Honestly Ed, I'd love it for both reasons. ;)

But I do like seeing someone intelligent argue a point that goes against conventional wisdom, partly because of the shitstorm and also because it challenges preconceived notions. I read a negative review of "Whatever Happened to the Man of Tomorrow" on Amazon that really made me reevaluate my whole view of that book, for example. But if that reviewer put that same review on most message board he'd be ripped to shreds!

12/13/2005 12:49:00 PM  
Blogger thekelvingreen said...

I'd also second the statement that V for Vendetta is far overrated. It's an ok enough story, but it's also pedantic, melodramatic, and alarmist.
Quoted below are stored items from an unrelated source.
(** [rstrip] read from the left. *)
Lemma rstrip_cons (c : ascii) (s : string) :
  rstrip (String c s)
  = match rstrip s with
    | EmptyString => if isspace c then EmptyString else String c EmptyString
    | String _ _ => String c (rstrip s)
    end.
Proof.
  unfold rstrip. rewrite rev_cons, lstrip_append_char.
  destruct (lstrip (String.rev s)) as [|d l] eqn:Hl.
  - cbn. destruct (isspace c); reflexivity.
  - rewrite rev_append. change (String.rev (String c "")) with (String c "").
    rewrite append_cons, append_empty.
    destruct (String.rev (String d l)) eqn:Hrev; [|reflexivity].
    apply (f_equal String.rev) in Hrev. rewrite rev_involutive in Hrev.
    discriminate.
Qed.

Lemma rstrip_idempotent (s : string) : rstrip (rstrip s) = rstrip s.
Proof.
  induction s as [|c s IH]; [reflexivity|].
  rewrite rstrip_cons. destruct (rstrip s) as [|d r] eqn:Hr.
  - destruct (isspace c) eqn:Hc; [reflexivity|].
    rewrite rstrip_cons. change (rstrip "") with EmptyString. by rewrite Hc.
  - rewrite rstrip_cons, IH. reflexivity.
Qed.

(** [lstrip] leaves nothing or a string that starts with no whitespace. *)
Lemma lstrip_head (s : string) :
  match lstrip s with
  | EmptyString => True
  | String c _ => isspace c = false
  end.
Proof.
  induction s as [|c s IH]; [exact I|].
  cbn [lstrip]. destruct (isspace c) eqn:Hc; [exact IH | exact Hc].
Qed.

Lemma rstrip_head (c : ascii) (s : string) :
  isspace c = false -> exists r, rstrip (String c s) = String c r.
Proof.
  intros Hc. rewrite rstrip_cons, Hc. destruct (rstrip s); eauto.
Qed.

(** A stripped string is empty or starts with no whitespace. *)
Lemma strip_head (s : string) :
  match strip s with
  | EmptyString => True
  | String c _ => isspace c = false
  end.
Proof.
  unfold strip. pose proof (lstrip_head s) as Hhead.
  destruct (lstrip s) as [|c t]; [exact I|].
  destruct (rstrip_head c t Hhead) as [r ->]. exact Hhead.
Qed.

Lemma lstrip_fixed (s : string) :
  match s with EmptyString => True | String c _ => isspace c = false end ->
  lstrip s = s.
Proof. destruct s as [|c s]; [reflexivity|]. cbn. by intros ->. Qed.

Lemma strip_idempotent (s : string) : strip (strip s) = strip s.
Proof.
  unfold strip at 1. rewrite (lstrip_fixed (strip s)) by apply strip_head.
  unfold strip. apply rstrip_idempotent.
Qed.

(** A stripped string is empty or ends with no whitespace. *)
Lemma rstrip_last (s r : string) (c : ascii) :
  rstrip s = r +:+ String c EmptyString -> isspace c = false.
Proof.
  unfold rstrip. intros H. apply (f_equal String.rev) in H.
  rewrite rev_involutive, rev_append in H.
  change (String.rev (String c "")) with (String c "") in H.
  rewrite append_cons, append_empty in H.
  pose proof (lstrip_head (String.rev s)) as Hhead. by rewrite H in Hhead.
Qed.

(** ** What [fetch_restaurant_data] returns *)

Lemma str_partition_none (c : ascii) (s : string) :
  str_partition c s = None <-> ~ has_char c s.
Proof.
  split.
  - intros Hnone (before & after & ->).
    destruct (str_partition_found c before after) as (b & a & Hsome).
    congruence.
  - intros Hno. destruct (str_partition c s) as [[before after]|] eqn:Hp;
      [|reflexivity].
    apply str_partition_spec in Hp as [-> _].
    exfalso. apply Hno. by exists before, after.
Qed.
(** * aa-moonmining: background jobs and views, embedded and verified

    The development embeds the Python code of the repository as Rocq
    functions.  Database tables are finite maps or row lists, the external
    API (ESI) and the library helpers that the repository only imports are
    fields of an environment record, and code that can raise runs in a
    state-and-exception monad whose failure outcome keeps the database as
    it was when the exception left the function (Django runs in autocommit
    mode outside [transaction.atomic]). *)

From Stdlib Require Import ZArith QArith Qround List Ascii String Permutation
  Sorted Lia.
From stdpp Require Import gmap strings list fin_maps.

Local Open Scope Z_scope.
Local Open Scope string_scope.

(** ** Python exceptions and the state-and-exception monad *)

Module Py.

Inductive exn : Type :=
  | OSError
  | KeyError
  | IndexError
  | ValueError
  | AttributeError
  | AssertionError
  | YAMLError
  | DoesNotExist
  | MultipleObjectsReturned
  | ZeroDivisionError.

#[global] Instance exn_eq_dec : EqDecision exn.
Proof. solve_decision. Defined.

(** The outcome of running a piece of Python code from a state [S]. *)
Inductive outcome (S A : Type) : Type :=
  | Ok (a : A) (s : S)
  | Raise (e : exn) (s : S).
Arguments Ok {S A} a s.
Arguments Raise {S A} e s.

Definition M (S A : Type) : Type := S -> outcome S A.

Definition ret {S A} (a : A) : M S A := fun s => Ok a s.

Definition bind {S A B} (m : M S A) (k : A -> M S B) : M S B :=
  fun s => match m s with
           | Ok a s' => k a s'
           | Raise e s' => Raise e s'
           end.

Definition raise {S A} (e : exn) : M S A := fun s => Raise e s.
Definition get {S} : M S S := fun s => Ok s s.
Definition modify {S} (f : S -> S) : M S unit := fun s => Ok tt (f s).

(** A call whose result is decided outside the program (external API,
    library helper): the exception it raises, or its value. *)
Definition call {S A} (r : exn + A) : M S A :=
  match r with inl e => raise e | inr a => ret a end.

(** Subscripting a dictionary with a key that may be absent. *)
Definition subscript {S A} (o : option A) : M S A :=
  match o with Some a => ret a | None => raise KeyError end.

(** [try: m  except Exception as ex: h ex] *)
Definition try_except {S A} (m : M S A) (h : exn -> M S A) : M S A :=
  fun s => match m s with
           | Ok a s' => Ok a s'
           | Raise e s' => h e s'
           end.

(** [with transaction.atomic(): m]: an exception leaving the block rolls
    the database back to the state at its entry and is raised again. *)
Definition atomic {S A} (m : M S A) : M S A :=
  fun s => match m s with
           | Ok a s' => Ok a s'
           | Raise e _ => Raise e s
           end.

(** [for x in l: f x] *)
Fixpoint for_each {S A} (f : A -> M S unit) (l : list A) : M S unit :=
  match l with
  | [] => ret tt
  | x :: l' => bind (f x) (fun _ => for_each f l')
  end.

Definition final_state {S A} (o : outcome S A) : S :=
  match o with Ok _ s => s | Raise _ s => s end.

Definition raised {S A} (o : outcome S A) : option exn :=
  match o with Ok _ _ => None | Raise e _ => Some e end.

Definition returned {S A} (o : outcome S A) : option A :=
  match o with Ok a _ => Some a | Raise _ _ => None end.

(** [keeps R m]: running [m] relates the state before it to the state
    after it, whether [m] returns or raises. *)
Record keeps {S A} (R : S -> S -> Prop) (m : M S A) : Prop := {
  keeps_run : forall s, R s (final_state (m s));
}.
Arguments keeps_run {S A R m} _ s.

End Py.

Import Py.

#[global] Instance M_ret {S} : MRet (M S) := fun A a => ret a.
#[global] Instance M_bind {S} : MBind (M S) := fun A B k m => bind m k.

(** ** moonplanner/tasks.py: [run_refineries_update] *)

Module Planner.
It reminds me of the nuclear holocaust zines that get thrashed in Flex Mentallo (I think issue 3).
I wouldn't be surprised if that issue of Flex Mentallo was aimed specifically at Moore and V. Their "feud" is the stuff of legend. ;)


...the same "safe "consensus opinion repeated ad nauseum and devoid of emotion (i.e. "Grant Morrison is great," "Whatever Happened to the Man of Tomorrow is the best Superman story ever,"...
Ah, but you see, the consensus has changed. Now Grant Morrison has written the best Superman story ever, and Whatever Happened... has been forgotten.

Me, I think either For The Man Who Has Everything or Hitman#34 is the best Superman story ever, but I've never been one for consensus.